Post » Czw lip 01, 2010 17:55 Re: Fundacja Kocie Życie - Kotka traci dom, POMOCY, s. 9 !!!

Dzięki mamucik - przekleiłam Twojego posta na wątek kici. Może właściciele przeczytają... Też słyszałam o tej metodzie, że potrafi przynieść doskonałe efekty, ale jakoś mi się kulki w głowie nie zderzyły.

Gosia B

 
Posty: 1136
Od: Nie maja 17, 2009 9:35
Lokalizacja: Gliwice

Post » Pt lip 30, 2010 11:01 Re: Fundacja Kocie Życie - Kotka traci dom, POMOCY, s. 9 !!!

W ciągu ostatniego miesiąca wiele się wydarzyło. Niestety sezon urlopowy oraz inne niesprzyjające okoliczności spowodowały, że wątek troszkę podupadł. Ale postaramy się uzupełnić zaległości.
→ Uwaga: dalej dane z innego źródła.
Lemma big_leaf a : 0 <= a < 2 ^ 48 → a mod 0x200000 = 0 →
  let leaf := a .| PAGE_PRESENT .| PAGE_WRITABLE .| PAGE_HUGE in
  e_valid leaf = true ∧ e_table leaf = false ∧ e_addr leaf = a.
Proof.
  intros Ha Hm leaf. cbn [e_valid e_table e_addr x86_format]. assert (leaf = (a / PAGE * PAGE) .| 0x83) as ->.
  { unfold leaf, PAGE. rewrite <- !Z.lor_assoc. change (PAGE_PRESENT .| (PAGE_WRITABLE .| PAGE_HUGE)) with 0x83. f_equal. div_lia. }
  assert (truth (((a / PAGE * PAGE) .| 0x83) .& VMM_HUGE) = true) as Hh.
  { change VMM_HUGE with 128. by rewrite Z.land_lor_distr_l, land_page_low. }
  rewrite Hh, andb_false_r. split; [|split; [done|]].
  - change VMM_PRESENT with 1. by rewrite Z.land_lor_distr_l, land_page_low.
  - rewrite ADDR_MASK_ones, Z.land_lor_distr_l, land_page_mask by (unfold PAGE; lia || div_lia).
    change (0x83 .& (Z.ones 40 ≪ 12)) with 0. rewrite Z.lor_0_r. unfold PAGE. div_lia.
Qed.

(** One page of the loop. *)
Lemma map_big_page_spec t a s :
  pool_ok (pool s) → tree 3 s t → reach 3 (words s) t a = true → (2 <= size (fa_free (pool s)))%nat →
  0 <= a < 2 ^ 48 → a mod 0x200000 = 0 →
  ∃ new, blocked 3 t a a new s (map_big_page t a s).
Proof.
  intros Hok Htree Hreach Hsz Ha Hm. rewrite (reach_SS 1) in Hreach.
  apply andb_true_iff in Hreach as [Hb%negb_true_iff Hreach]. pose proof (index_va a 3) as I3. pose proof (index_va a 2) as I2.
  destruct (get_or_create_spec 2 0 t (va_index a 3) s Hok Htree I3 Hb) as
    (c & s1 & new1 & E & Hg & Hlen & _ & Htb & Hc & Hoth & Htab & Hcase & _); [lia|].
  pose proof (child_tree 2 t _ s c s1 new1 Hok Htree I3 Hg Hc Htab) as Htree1.
  pose proof (gr_ok _ _ _ _ Hg) as Hok1. pose proof (grows_size _ _ _ _ Hg) as Hsz1.
  assert (reach 2 (words s1) c a = true) as Hreach1 by (rewrite (proj2 (proj2 (child_blocks 1 _ _ _ c a Hcase))); done).
  rewrite (reach_SS 0) in Hreach1. apply andb_true_iff in Hreach1 as [Hb1%negb_true_iff _].
  destruct (get_or_create_spec 1 0 c (va_index a 2) s1 Hok1 Htree1 I2 Hb1) as
    (c2 & s2 & new2 & E2 & Hg2 & Hlen2 & _ & Htb2 & Hc2 & Hoth2 & Htab2 & Hcase2 & _); [lia|].
  pose proof (child_tree 1 c _ s1 c2 s2 new2 Hok1 Htree1 I2 Hg2 Hc2 Htab2) as Htree2.
  pose proof (gr_ok _ _ _ _ Hg2) as Hok2. destruct (big_leaf a Ha Hm) as (Hv & Ht & Hphys).
  pose proof (block_leaf c2 a _ s2 Hok2 Htree2 Hv Ht) as Hblock. rewrite Hphys in Hblock.
  pose proof (block_step 0 c a a s1 c2 s2 new2 _ [] Hok1 Htree1 Hb1 Hg2 Hlen2 Htb2 Hc2 Hoth2 Htab2 Hcase2 Hblock) as Hblock2.
  pose proof (block_step 1 t a a s c s1 new1 _ _ Hok Htree Hb Hg Hlen Htb Hc Hoth Htab Hcase Hblock2) as Hblock3.
  eexists. unfold map_big_page. change ((a ≫ 39) .& 0x1FF) with (va_index a 3). change ((a ≫ 30) .& 0x1FF) with (va_index a 2).
  change ((a ≫ 21) .& 0x1FF) with (va_index a 1).
  rewrite (ensure_table_eq t _ s Hb (proj1 Htree) I3), E, (ensure_table_eq c _ s1 Hb1 (proj1 Htree1) I2), E2.
  change (truth (ent (words s2) c2 (va_index a 1) .& PAGE_PRESENT)) with (e_valid (ent (words s2) c2 (va_index a 1))).
  destruct (e_valid (ent (words s2) c2 (va_index a 1))); exact Hblock3.
Qed.

Definition BIG : Z := 0x200000.

Lemma slot_page n m t w a : same_slot n w a → slot n m t w = slot n m t a ∧ reach n m t w = reach n m t a.
Proof.
  revert t. induction n as [|n IH]; intros t; [done|]. intros [E Hs]%same_slot_S. cbn [slot reach]. rewrite E.
  destruct n as [|n]; [done|]. destruct (IH (e_addr (ent m t (va_index a (S (S n))))) Hs) as [-> ->]. done.
Qed.

Lemma same_slot_page w a : 0 <= w < 2 ^ 48 → 0 <= a < 2 ^ 48 → same_slot 3 w a ↔ w / BIG = a / BIG.
Proof.
  intros Hw Ha. unfold same_slot, BIG. setoid_rewrite va_index_digit. split.
  - intros H. pose proof (H 1%nat ltac:(lia)) as H1. pose proof (H 2%nat ltac:(lia)) as H2. pose proof (H 3%nat ltac:(lia)) as H3.
    change (512 ^ Z.of_nat 1) with 512 in H1. change (512 ^ Z.of_nat 2) with 262144 in H2. change (512 ^ Z.of_nat 3) with 134217728 in H3.
    div_lia.
  - intros E k Hk. assert (∀ x, 0 <= x → x / 4096 / 512 ^ Z.of_nat k = x / BIG / 512 ^ Z.of_nat (k - 1)) as H.
    { intros x Hx. replace (512 ^ Z.of_nat k) with (512 * 512 ^ Z.of_nat (k - 1))
        by (rewrite <- Z.pow_succ_r by lia; f_equal; lia).
      assert (0 < 512 ^ Z.of_nat (k - 1)) by (apply Z.pow_pos_nonneg; lia).
      rewrite <- (Z.div_div _ 512) by lia. f_equal. unfold BIG. by rewrite Z.div_div. }
    unfold BIG in H. by rewrite !H, E by lia.
Qed.

(** The map of [lo .. hi - 1] to itself, where the slots were empty. *)
Record region_mapped t lo hi s s' : Prop := {
  rm_grown : ∃ new, grows (tables 3 (words s) t) new s s' ∧ tables 3 (words s') t ≡ₚ new ++ tables 3 (words s) t ∧
    Z.of_nat (length new) <= 2 * ((hi - lo) / BIG);
  rm_reach w : reach 3 (words s') t w = reach 3 (words s) t w;
  rm_in w : 0 <= w < 2 ^ 48 → lo <= w < hi → e_valid (slot 3 (words s) t w) = false → mmu 3 (words s') t w = Some w;
  rm_keep w : 0 <= w < 2 ^ 48 → ¬ (lo <= w < hi) ∨ e_valid (slot 3 (words s) t w) = true →
    mmu 3 (words s') t w = mmu 3 (words s) t w ∧ slot 3 (words s') t w = slot 3 (words s) t w
}.

Lemma region_tree t lo hi s s' :
  pool_ok (pool s) → tree 3 s t → region_mapped t lo hi s s' →
  pool_ok (pool s') ∧ tree 3 s' t ∧ Z.of_nat (size (fa_free (pool s))) <= Z.of_nat (size (fa_free (pool s'))) + 2 * ((hi - lo) / BIG).
Proof.
  intros Hok (Ha & Hnd & Ho) [(new & Hg & HP & Hlen) _ _ _]. split; [apply (gr_ok _ _ _ _ Hg)|]. split.
  - apply (grown_tree 3 _ new s s' t Hok Hg Ha). by eexists.
  - pose proof (grows_size _ _ _ _ Hg). lia.
Qed.

Lemma region_step t lo a s s1 :
  pool_ok (pool s) → tree 3 s t → region_mapped t lo a s s1 → reach 3 (words s) t a = true →
  2 * ((a - lo) / BIG) + 2 <= Z.of_nat (size (fa_free (pool s))) → 0 <= lo <= a → a < 2 ^ 48 → lo mod BIG = 0 → a mod BIG = 0 →
  region_mapped t lo (a + BIG) s (map_big_page t a s1).
Proof.
  intros Hok Htree Hr Hreach Hsz Hlo Ha Hlm Hm. destruct (region_tree t lo a s s1 Hok Htree Hr) as (Hok1 & Htree1 & Hsz1).
  destruct Hr as [(new1 & Hg1 & HP1 & Hlen1) Hreach1 Hin1 Hkeep1].
  destruct (map_big_page_spec t a s1 Hok1 Htree1) as (new2 & [Hg2 HP2 Hlen2 Hhere Hkeep Hreach2]);
    [by rewrite Hreach1|lia|lia|exact Hm|].
  assert (slot 3 (words s1) t a = slot 3 (words s) t a) as Hslot by (apply Hkeep1; [lia|left; lia]).
  assert (∀ w, 0 <= w < 2 ^ 48 → same_slot 3 w a → a <= w < a + BIG ∧ a + w mod BIG = w ∧ slot 3 (words s) t w = slot 3 (words s) t a) as Hsame.
  { intros w Hw Hs. pose proof Hs as E%same_slot_page; [|lia..]. unfold BIG in *. split; [div_lia|]. split; [div_lia|].
    by apply slot_page. }
  assert (∀ w, 0 <= w < 2 ^ 48 → same_slot 3 w a ∨ ¬ same_slot 3 w a) as Hdec.
  { intros w Hw. rewrite same_slot_page by lia. destruct (decide (w / BIG = a / BIG)); auto. }
  assert (∀ w, 0 <= w < 2 ^ 48 → ¬ same_slot 3 w a → ¬ (a <= w < a + BIG)) as Hother.
  { intros w Hw Hs H. apply Hs, same_slot_page; [done|lia|]. unfold BIG in *. div_lia. }
  split.
  - exists (new2 ++ new1). split; [|split].
    + apply (grows_trans _ _ new1 new2 s s1 _ Hg1 Hg2). intros u. by rewrite HP1.
    + rewrite HP2, HP1. by rewrite (assoc_L (++)).
    + rewrite length_app. unfold BIG in *. div_lia.
  - intros w. by rewrite Hreach2, Hreach1.
  - intros w Hw Hwin Hv. destruct (Hdec w Hw) as [Hs|Hs].
    + destruct (Hsame w Hw Hs) as (_ & E & Es). rewrite Hhere; [by f_equal|done|]. by rewrite Hslot, <- Es.
    + pose proof (Hother w Hw Hs). destruct (Hkeep w (or_introl Hs)) as [-> _]. apply Hin1; [done|lia|done].
  - intros w Hw Hcase. destruct (Hdec w Hw) as [Hs|Hs].
    + destruct (Hsame w Hw Hs) as (Hin & _ & Es). assert (e_valid (slot 3 (words s) t w) = true) as Hv by (destruct Hcase; [lia|done]).
      destruct (Hkeep w) as [-> ->]; [right; by rewrite Hslot, <- Es|]. apply Hkeep1; [done|by right].
    + pose proof (Hother w Hw Hs). destruct (Hkeep w (or_introl Hs)) as [-> ->]. apply Hkeep1; [done|].
      destruct Hcase as [Hc|Hc]; [left; unfold BIG in *; lia|by right].
Qed.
Przede wszystkim lipiec upłynął nam pod znakiem opieki nad maluszkami. Prym wiodła w tej kwestii Wima, która najpierw przyjęła pod swój dach miot czterech malutkich butelkowych kociątek. Następnie próbowała uratować również ciężko chorego Homerka z kompletnie zniszczonym oczkiem. Mimo wielkich prób u ogromnej walki oraz poświęcenia Homerkowi się nie udało :( Krytyczne okazały się dla niego lipcowe upały, które spowodowały błyskawiczny rozwój zakażenia, pomimo podawanego silnego antybiotyku. Co gorsza, pod Homerka pozarażały się też inne maluszki oraz reszta stada Wimy, w tym Piniu, Półdiable i Bombel. Także u Wimy rozpętał się prawdziwy szpital....
Tak wyglądały kociaki:

Czwórka u Wimy
Obrazek

Homerek [']
Obrazek

Z kolei mały jednooki Fucek, przebywający pod opieką Żabcirybci został wysłany na czasowe wakacje do Babyzgagi, gdzie pięknie zsocjalizował się z innymi kociętami. Maluch rośnie i ma się dobrze, a niewielka infekcja chorego oczka, jaka przyplątała się w międzyczasie, została szybko zwalczona. Teraz maluch czeka już na operację wyczyszczenia oczodołu z resztek po oczku i na rekonwalescencję. Zaczynamy również szukać mu nowego domu.

Obrazek

Z kolei pod opiekę Gosi B trafiła Mama kota razem z czwórką nowo narodzonych kociaków. Kotka została znaleziona w momencie, gdy jej dzieci miały niecałe 3 dni. Trafiła od razu do DT, gdzie w tej chwili jest bezpieczna i spokojnie odchowuje swoje maleństwa: Wania, Bobika, Szarotkę i Gruszkę. Maluszki będą do adopcji, natomiast mama zostanie wysterylizowana i również ulokowana w jakimś bezpiecznym miejscu. Po szczegóły zapraszamy na ten wątek:
http://www.kociezycie.pl/forum_kocie/vi ... f=1&t=1426

Rodzinka w Gliwicach
Obrazek Obrazek Obrazek Obrazek Obrazek Obrazek Obrazek

Wszystkie koty z tej rodzinki mają dziś szczęśliwe domy. Wanio pojechał do Wrocławia do czarnej kotki, Bobik i Szarotka zamieszkali razem w Katowicach, natomiast Gruszka dziś mieszka w Rudzie Śląskiej, gdzie ma do towarzystwa o miesiąc starszą kicię Agatkę. Nawet Mama Kota, mimo problemów oswajaniem, znalazła dla siebie miejsce w zaprzyjaźnionym domu pod Gliwicami, gdzie wprowadziła się "na piątego" do stada czterech domowych kocurów.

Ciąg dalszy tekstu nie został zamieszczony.